El ministro de Seguridad Pública, Luis Cordero, abordó la contingencia judicial marcada por el caso de la exministra de la Corte Suprema Ángela Vivanco, en la antesala de la resolución de las medidas cautelares solicitadas por la Fiscalía, señalando que se trata de una situación de alta gravedad institucional, con efectos que trascienden el caso individual.
En una entrevista con nuestro programa “La Mañana de Agricultura” por la investigación que involucra a Vivanco, el ministro fue enfático al señalar que “es grave la situación en su globalidad”, subrayando que “nosotros no tenemos registro de una situación del ex ministro de la Corte Suprema comprometido en investigación de estas características”.
Cordero planteó que el foco no debe estar únicamente en la resolución judicial del caso, sino en sus consecuencias estructurales para el sistema democrático. En ese sentido, sostuvo que “más que el caso específico, creo que es conveniente dimensionar el impacto más global que tiene las investigaciones que se están realizando en torno al Poder Judicial”, remarcando que este poder del Estado cumple un rol central en la institucionalidad del país.

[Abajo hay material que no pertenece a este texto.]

(* ===== verification/SettlementPlan.v ===== *)
(** * Settlement candidates, evidence, events and plans (src/optima/settlement.py)

    The second half of settlement.py: the pair of a primary qualification and
    its independent reproduction, the evidence receipt, the event journal and
    [plan_settlement]. *)

From Stdlib Require Import ZArith Lia Ascii.
From stdpp Require Import base tactics numbers list strings gmap sorting.
From S2P Require Import Prelude PyValue Sha256 Identity Strict Decimal Provider Stack Release StackPlan Settlement.

(** [==] on manifests: all fields, the catalog as its bytes. *)
Definition manifest_eqb (a b : EvaluationStackManifest) : bool :=
  bool_decide (es_runtime_digest a = es_runtime_digest b) && bool_decide (es_base_engine_digest a = es_base_engine_digest b)
  && bool_decide (es_arena_digest a = es_arena_digest b) && bool_decide (es_catalog_digest a = es_catalog_digest b)
  && bool_decide (es_schema_version a = es_schema_version b)
  && bool_decide (es_stack_policy_version a = es_stack_policy_version b)
  && bool_decide (encode_utf8 (json_dumps (es_catalog_json a)) = encode_utf8 (json_dumps (es_catalog_json b)))
  && bool_decide (es_entries a = es_entries b).

Definition option_eqb {A} (eqb : A → A → bool) (x y : option A) : bool :=
  match x, y with
  | Some x, Some y => eqb x y
  | None, None => true
  | _, _ => false
  end.

(** ** Candidates *)

Record SettlementCandidate := { sc_primary : SettlementQualification; sc_reproduction : SettlementQualification }.
(** The journal of the winner's half, for a winner whose manifest is known. *)
Lemma winner_half rows m before sequence previous w manifest replacement j p :
  row_ok w → row_arm w = before → before_ok before → 0 ≤ sequence →
  EvaluationStackManifest_digest manifest = sq_candidate_stack_digest (sc_primary w) →
  assoc (es_entries manifest) (sq_target_id (sc_primary w)) = Some replacement →
  foldM (add_draft before) (opening before rows) {| jn_sequence := sequence; jn_previous := previous; jn_events := [] |} = Ok j →
  (let! journal := foldM (add_draft before) (loser_drafts before rows w) j in
   let! journal := journal_winner w manifest m before (row_challenger w) journal in
   let! transition := StackTransitionOutput_init (PStr (SettlementCandidate_digest w)) before (row_challenger w) manifest in
   SettlementPlan_init before (row_challenger w) (PStr (SettlementCandidate_digest w)) (jn_events journal) (Some transition)) = Ok p ↔
  chain_ok before sequence previous (won_drafts before rows m manifest w replacement) ∧
  p = won_plan before sequence previous (won_drafts before rows m manifest w replacement) w manifest.
Proof.
  intros Hw Hb Hbo Hseq Hm Ha Hj. set (j0 := {| jn_sequence := sequence; jn_previous := previous; jn_events := [] |}) in *.
  pose proof (λ j', add_drafts_Ok before (won_drafts before rows m manifest w replacement) j0 j' Hbo Hseq) as Hall. cbn [j0 jn_sequence jn_previous jn_events app] in Hall.
  assert (∀ j', foldM (add_draft before) (won_drafts before rows m manifest w replacement) j0 = Ok j' ↔
    ∃ j1, foldM (add_draft before) (loser_drafts before rows w) j = Ok j1 ∧
      foldM (add_draft before) (winner_drafts before w manifest m replacement) j1 = Ok j') as Hsplit.
  { intros j'. unfold won_drafts. rewrite foldM_app_Ok. split.
    - intros (j2 & Hj2 & (j1 & ? & ?)%foldM_app_Ok). rewrite Hj in Hj2. injection Hj2 as <-. by exists j1.
    - intros (j1 & ? & ?). exists j. split; [done|]. apply foldM_app_Ok. by exists j1. }
  assert (chain_ok before sequence previous (won_drafts before rows m manifest w replacement) → digest_ok (SettlementCandidate_digest w)) as Hd.
  { intros Hc. destruct (chain_ok_in _ _ _ _ (winner_draft w CROWN (ref_digest replacement) (sq_target_id (sc_primary w)) before "qualified_win") Hc) as [Hd _];
      [|exact Hd]. unfold won_drafts, winner_drafts. rewrite !elem_of_app. right. right. left. left. }
  split.
  - intros Hi. apply bind_Ok in Hi as (j1 & Hj1 & Hi). apply bind_Ok in Hi as (j2 & Hj2 & Hi).
    rewrite (journal_winner_drafts _ _ _ _ replacement) in Hj2 by done.
    destruct (proj1 (Hall j2)) as [Hc ->]; [apply Hsplit; by exists j1|]. cbn [jn_events] in Hi. split; [done|]. apply (won_init_Ok before sequence previous) in Hi; auto.
  - intros [Hc ->]. pose proof (proj2 (Hall _) (conj Hc eq_refl)) as Hf. apply Hsplit in Hf as (j1 & Hj1 & Hj2). rewrite Hj1. cbn [bind].
    rewrite (journal_winner_drafts _ _ _ _ replacement) by done. rewrite Hj2. cbn [bind jn_events]. apply (won_init_Ok before sequence previous); auto.
Qed.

“El Poder Judicial en un sistema institucional es el árbitro sobre el cual descansa el Estado de Derecho”, afirmó el ministro, agregando que “en el caso de la Corte Suprema es uno de los árbitros institucionales más relevantes en el sistema institucional”, destacando además el rol histórico que ha cumplido desde el retorno a la democracia.
En esa línea, recordó los esfuerzos realizados por el máximo tribunal durante las últimas décadas para fortalecer su legitimidad: “la Corte ha hecho esfuerzos muy relevantes en los últimos veinticinco años por tratar de construir bases de confianza, que son claves para el país”, advirtiendo que las investigaciones actuales “comprometen esos esfuerzos del Poder Judicial en materia de transparencia, credibilidad, confianza”.
El rol de la presidenta de la Corte Suprema
Dentro de este escenario, Cordero puso énfasis en el liderazgo de la actual presidenta del máximo tribunal, señalando que “esto es como el vaso medio lleno”, ya que “el hecho de que ella sea la Presidenta de la Corte Suprema con el perfil que ella tiene, con los símbolos que ella representa, entre otras, ser muy severa en los temas de probidad, y contra la corrupción, creo que es la manera en que el Poder Judicial también puede abordar esta situación que es muy difícil para ella”.
El ministro sostuvo que la situación representa uno de los mayores desafíos institucionales recientes para el Poder Judicial, especialmente considerando la relevancia que tiene la confianza ciudadana en el funcionamiento del Estado de Derecho.
Reformas pendientes y cuestionamientos al sistema judicial
En el contexto de esta crisis, Cordero también se refirió a los cuestionamientos históricos al sistema de nombramiento de jueces y ministros, señalando que “los sistemas de nombramiento judicial siempre han sido objeto de controversia en Chile” y reconociendo que, pese a múltiples intentos de reforma, “el sistema de nombramiento que nosotros tenemos en la actualidad es muy crítico ya no solo en la Corte Suprema sino que aguas abajo”.
El ministro recordó que distintos gobiernos han impulsado cambios en esta materia, pero reconoció que “es uno de los grandes pendientes en nuestro sistema institucional”, especialmente en un escenario donde la transparencia y la confianza pública se vuelven centrales.
Balance del Ministerio de Seguridad Pública
De forma secundaria, Cordero abordó el balance del primer año del Ministerio de Seguridad Pública, destacando que su instalación respondió a un escenario de crisis de seguridad heredado de años anteriores y marcado por fenómenos como la migración forzada, el crimen organizado y el aumento de homicidios.
En ese contexto, afirmó que los resultados obtenidos han sido posibles gracias a consensos transversales y a un fortalecimiento institucional sostenido, destacando que “la reacción del país fue generar consensos y avanzar”, con una actualización legislativa y un aumento significativo de recursos destinados a seguridad.
Finalmente, el ministro insistió en que la seguridad debe entenderse desde una mirada amplia: “seguridad es un derecho humano”, señalando que su fortalecimiento no solo apunta al control del delito, sino también a la protección de los sectores más vulnerables y al fortalecimiento de la cohesión social.